Critics’ Picks

Hon Chi-fun, Untitled 04, 13, 14, 05, 1983, Polaroids, 4 x 3”.

Hon Chi-fun, Untitled 04, 13, 14, 05, 1983, Polaroids, 4 x 3”.

Hong Kong

Hon Chi-fun

Asia Society Hong Kong Center
9 Justice Drive, Admiralty The Hong Kong Jockey Club Former Explosives Magazine
March 12–June 9, 2019

Hon Chi-fun (1922–2019), a self-taught artist, began making plein air landscapes in oil while working for the Hong Kong post office in the 1950s. In 1964, he cofounded the avant-garde Circle Art Group, which, through the abstraction of traditional Chinese aesthetics, innovated a cosmopolitan modernism. One of the earliest works in “A Story of Light,” a selective, four-decade survey, is the Pop art–inspired Bath of Fire, 1968. For this silk-screened acrylic work, Hon imprinted a delicate frieze of maps, photographs, personal letters, and poems—all indistinct, like oxidation or mold—into a triptych of flat red and green circles. The artist described the work as a rebirth.
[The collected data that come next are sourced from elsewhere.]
(* ===== verification/Setup.v ===== *)
(** * Set-up of drivers, UDP services and tasks

    What the firmware asks of the drivers, of lwIP and of FreeRTOS before and when
    it starts, as lists of requests; what they answer are the fields of [Drivers]
    and [UdpStack].  [init_i2c] ([i2c.c]), [QspiFlashInit] ([qspi_flash.c]),
    [lstats_setup] ([lstats.c]), [discover_prep] ([discover.c]), [tftp_init]
    ([tftp_server.c]), [on_startup] and the end of [realmain] ([main.c]). *)

From S2P Require Import Prelude Words Floats Machine Regs CStr Tftp TftpSpec.

(** ** Drivers *)

(** Look-ups in the configuration tables ([None]: a null pointer, otherwise the base
    address) and the status of the initialisations. *)
Class Drivers := {
  XST_SUCCESS : Z;
  XST_FAILURE : Z;
  xst_differ : XST_FAILURE ≠ XST_SUCCESS;
  XIicPs_LookupConfig : Z → option Z;
  XIicPs_CfgInitialize : Z → Z → Z;
  XQspiPs_LookupConfig : option Z;
  XQspiPs_CfgInitialize : Z → Z;
  XSysMon_LookupConfig : option Z;
}.

Inductive request :=
| IicInit (bus base : Z)
| IicSetSClk (bus hz : Z)
| QspiInit (base : Z)
| QspiSetOptions            (** manual start, forced slave select *)
| QspiSetClkPrescaler       (** divide by 8 *)
| QspiSetSlaveSelect
| SysMonInit (base : Z)
| SysMonSafeMode
| SysMonAverage             (** 256 samples *)
| SysMonTemperature         (** averaging and sequencing of the temperature *)
| SysMonDivisor (d : Z)
| SysMonContinuous
| ThreadNew (name : string) (below : Z)   (** priority: the default one less [below] *)
| UdpBind (port : Z)
| UdpRemove
| UdpRecv (callback : string)
| PscRun (port : Z)
| Message (text : string).  (** printed *)

#[export] Instance request_eq_dec : EqDecision request.
Proof. solve_decision. Defined.

Section drivers.
Context `{Drivers}.

(** One bus of [init_i2c]: a failed look-up is only printed. *)
Definition init_bus (bus : Z) : res (list request) :=
  match XIicPs_LookupConfig bus with
  | None => Ub ub_null                         (* ConfigPtr->BaseAddress *)
  | Some base =>
      Ok (IicInit bus base ::
          if XIicPs_CfgInitialize bus base =? XST_SUCCESS then []
          else [Message "initialization failed!"])
  end.

Definition init_i2c : res (list request) :=
  r0 ← init_bus 0;
  r1 ← init_bus 1;
  Ok (r0 ++ r1 ++ [IicSetSClk 0 100000; IicSetSClk 1 100000]).

(** The result and the requests. *)
Definition QspiFlashInit : Z * list request :=
  match XQspiPs_LookupConfig with
  | None => (XST_FAILURE, [])
  | Some base =>
      if XQspiPs_CfgInitialize base =? XST_SUCCESS
      then (XST_SUCCESS, [QspiInit base; QspiSetOptions; QspiSetClkPrescaler; QspiSetSlaveSelect])
      else (XST_FAILURE, [QspiInit base])
  end.

Definition lstats_setup : list request :=
  match XSysMon_LookupConfig with
  | Some base =>
      [SysMonInit base; SysMonSafeMode; SysMonAverage; SysMonTemperature; SysMonTemperature;
       SysMonDivisor 32; SysMonContinuous]
  | None => []
  end ++ [ThreadNew "lstats" 0].

(** ** Tasks *)

Definition sadata_setup : list request := [ThreadNew "sadata" 0].
Definition snapshot_setup : list request := [ThreadNew "snapshot" 0].
Definition console_setup : list request := [ThreadNew "console" 1].

Definition on_startup : list request :=
  lstats_setup ++ sadata_setup ++ snapshot_setup ++ console_setup.

(** ** UDP services *)

(** [tcpip_callback] and [udp_bind] return [ERR_OK] or an error. *)
Class UdpStack := {
  ERR_OK : Z;
  ERR_MEM : Z;
  err_differ : ERR_MEM ≠ ERR_OK;
  tcpip_callback_err : Z;
  udp_new_ok : bool;
  udp_bind_err : Z → Z;
  reply_ok : bool;            (* pbuf_alloc_reference *)
}.

Context `{UdpStack}.

Definition discover_prep : list request :=
  if negb udp_new_ok then [Message "unable to allocate discovery socket"]
  else
    UdpBind 3000 ::
    (if udp_bind_err 3000 =? ERR_OK then [] else [Message "unable to bind UDP discovery"]) ++
    (if reply_ok then [UdpRecv "disco_recv"] else [Message "unable to allocate discovery reply pbuf"]).

Definition discover_setup : list request :=
  if tcpip_callback_err =? ERR_OK then discover_prep else [Message "unable to setup UDP discovery"].

(** [LWIP_IANA_PORT_TFTP] *)
Definition TFTP_PORT : Z := 69.

(** The whole of [tftp_init]: its result, its requests and the state afterwards. *)
Definition tftp_udp_init `{TftpContext} (t : tftp_state) : res (Z * list request * tftp_state) :=
  if negb udp_new_ok then Ok (ERR_MEM, [], t)
  else
    let ret := udp_bind_err TFTP_PORT in
    if negb (ret =? ERR_OK) then Ok (ret, [UdpBind TFTP_PORT; UdpRemove], t)
    else
      '(_, t) ← tftp_init t;
      Ok (ERR_OK, [UdpBind TFTP_PORT; UdpRecv "recv"], t).

(** [tftp_prepare] ignores the result. *)
Definition tftp_setup `{TftpContext} (t : tftp_state) : res (list request * tftp_state) :=
  if tcpip_callback_err =? ERR_OK
  then '(_, rs, t) ← tftp_udp_init t; Ok (rs, t)
  else Ok ([Message "unable to setup TFTP"], t).

(** [realmain] after the network set-up, up to the server loop; the server calls
    [on_startup] when it listens.  The call of [tftp_setup] is commented out. *)
Definition realmain_services : list request := discover_setup ++ PscRun 3000 :: on_startup.
End drivers.

(** ** What is set up *)

Ltac not_in_list := cbn; rewrite ?not_elem_of_cons; repeat (split; [discriminate|]);
  first [discriminate | apply not_elem_of_nil].

Section lemmas.
Context `{Drivers, UdpStack}.

(** The flash driver is ready only if both of its steps succeeded. *)
Lemma qspi_init_outcomes :
  match QspiFlashInit with
  | (st, rs) =>
      (st = XST_SUCCESS ∧ ∃ base, XQspiPs_LookupConfig = Some base ∧
         XQspiPs_CfgInitialize base = XST_SUCCESS ∧
         rs = [QspiInit base; QspiSetOptions; QspiSetClkPrescaler; QspiSetSlaveSelect]) ∨
      (st = XST_FAILURE ∧ QspiSetSlaveSelect ∉ rs)
  end.
Proof.
  unfold QspiFlashInit. destruct XQspiPs_LookupConfig as [base|] eqn:E.
  - destruct (Z.eqb_spec (XQspiPs_CfgInitialize base) XST_SUCCESS).
    + left. eauto.
    + right. split; [done|]. by intros ?%list_elem_of_singleton.
  - right. split; [done|]. by intros ?%not_elem_of_nil.
Qed.

(** A bus that is missing from the table is dereferenced after the message. *)
Lemma init_i2c_missing bus :
  bus = 0 ∨ bus = 1 → XIicPs_LookupConfig bus = None → init_i2c = Ub ub_null.
Proof.
  unfold init_i2c, init_bus. intros [-> | ->] E; [by rewrite E|].
  destruct (XIicPs_LookupConfig 0); cbn; [|done]. by rewrite E.
Qed.

Lemma init_i2c_present b0 b1 :
  XIicPs_LookupConfig 0 = Some b0 → XIicPs_LookupConfig 1 = Some b1 →
  ∃ rs, init_i2c = Ok rs ∧ IicInit 0 b0 ∈ rs ∧ IicInit 1 b1 ∈ rs ∧
    IicSetSClk 0 100000 ∈ rs ∧ IicSetSClk 1 100000 ∈ rs.
Proof.
  unfold init_i2c, init_bus. intros -> ->. cbn [mbind res_bind]. eexists. split; [done|].
  rewrite !elem_of_app, !elem_of_cons. tauto.
Qed.

(** A responder that cannot be bound is installed nevertheless. *)
Lemma discover_unbound :
  udp_new_ok = true → reply_ok = true → udp_bind_err 3000 ≠ ERR_OK →
  discover_prep = [UdpBind 3000; Message "unable to bind UDP discovery"; UdpRecv "disco_recv"].
Proof.
  unfold discover_prep. intros -> -> Hb. by rewrite (proj2 (Z.eqb_neq _ _)).
Qed.

(** Start-up creates each task exactly once, the console below
    the default priority and after the others, and the TFTP server is not among the
    services; when lwIP and the tables answer without error, the discovery responder
    listens on UDP port 3000 and the server on TCP port 3000, and nothing is reported. *)
Theorem services_started :
  omap (λ r, match r with ThreadNew n p => Some (n, p) | _ => None end) realmain_services
    = [("lstats", 0); ("sadata", 0); ("snapshot", 0); ("console", 1)]%string ∧
  (UdpRecv "recv" ∉ realmain_services) ∧
  (tcpip_callback_err = ERR_OK → udp_new_ok = true → udp_bind_err 3000 = ERR_OK → reply_ok = true →
   take 3 realmain_services = [UdpBind 3000; UdpRecv "disco_recv"; PscRun 3000] ∧
   ∀ text, Message text ∉ realmain_services).
Proof.
  unfold realmain_services, discover_setup, discover_prep, on_startup, lstats_setup,
    sadata_setup, snapshot_setup, console_setup.
  split; [|split].
  - destruct (tcpip_callback_err =? ERR_OK), udp_new_ok, (udp_bind_err 3000 =? ERR_OK), reply_ok,
      XSysMon_LookupConfig; reflexivity.
  - apply not_elem_of_app. split.
    + destruct (tcpip_callback_err =? ERR_OK), udp_new_ok, (udp_bind_err 3000 =? ERR_OK), reply_ok;
        not_in_list.
    + destruct XSysMon_LookupConfig; not_in_list.
  - intros -> -> -> ->. rewrite Z.eqb_refl. split; [done|]. intros text.
    destruct XSysMon_LookupConfig; not_in_list.
Qed.

(** Setting up the TFTP server either reports the error of
    lwIP, releases what it allocated and leaves the state alone, or installs the
    receive callback on UDP port 69 with an idle server. *)
Theorem tftp_init_outcomes `{TftpContext} c :
  ∃ ret rs, tftp_udp_init (initial c) = Ok (ret, rs, initial c) ∧
    ((ret = ERR_OK ∧ rs = [UdpBind 69; UdpRecv "recv"] ∧ tftp_inv (initial c)) ∨
     (ret ≠ ERR_OK ∧ (rs = [] ∨ rs = [UdpBind 69; UdpRemove]))).
Proof.
  unfold tftp_udp_init. destruct udp_new_ok; cbn [negb].
  2:{ eexists _, _. split; [done|]. right. split; [apply err_differ|by left]. }
  change TFTP_PORT with 69. destruct (Z.eqb_spec (udp_bind_err 69) ERR_OK) as [E|E]; cbn [negb].
  - eexists _, _. split; [done|]. left. split; [done|]. split; [done|].
    constructor; cbn; try done; by left.
  - eexists _, _. split; [done|]. right. split; [done|by right].
Qed.
End lemmas.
Brought to New York by a John D. Rockefeller III Fund grant in 1969 and enamored by the city’s nascent graffiti culture, Hon started experimenting with airbrushes to apply acrylic to canvas and continued to investigate the circle, a sacred symbol within Zen Buddhism, as a compositional form. The results are profound, like a soul at rest. In Up and Away, 1974, a globule hangs like a moon in an atmosphere of gradient blue—the work has the sensitivity of Geoffrey Hendricks’s sky paintings. If “A Story of Light” contends that light, as much as line, is a foundational material of representation, it is also, significantly, a study of lightness. The philosophic density of this idea lends the paradox that makes these paintings glow.

Two small grids of untitled Polaroids from 1983 see the artist filter the luminescent spirituality of his paintings into the photographic process—they are made through direct interventions upon the surface of the film. Nil and Void, 1996, is likewise unorthodox. In this work, Hon’s signature circle motif is infused with a cloud of fat, sticky strokes that evoke the swiftness of ink-and-brush painting and the gummy splats of Abstract Expressionism. Encapsulating the artist’s inquisitive and lifelong fusing of approaches and impressions, this painting, like the exhibition, embraces incompleteness. It is a story of departures as well as continuities, in which Hon affirms that plurality thrives when differences are deconstructed, not resolved.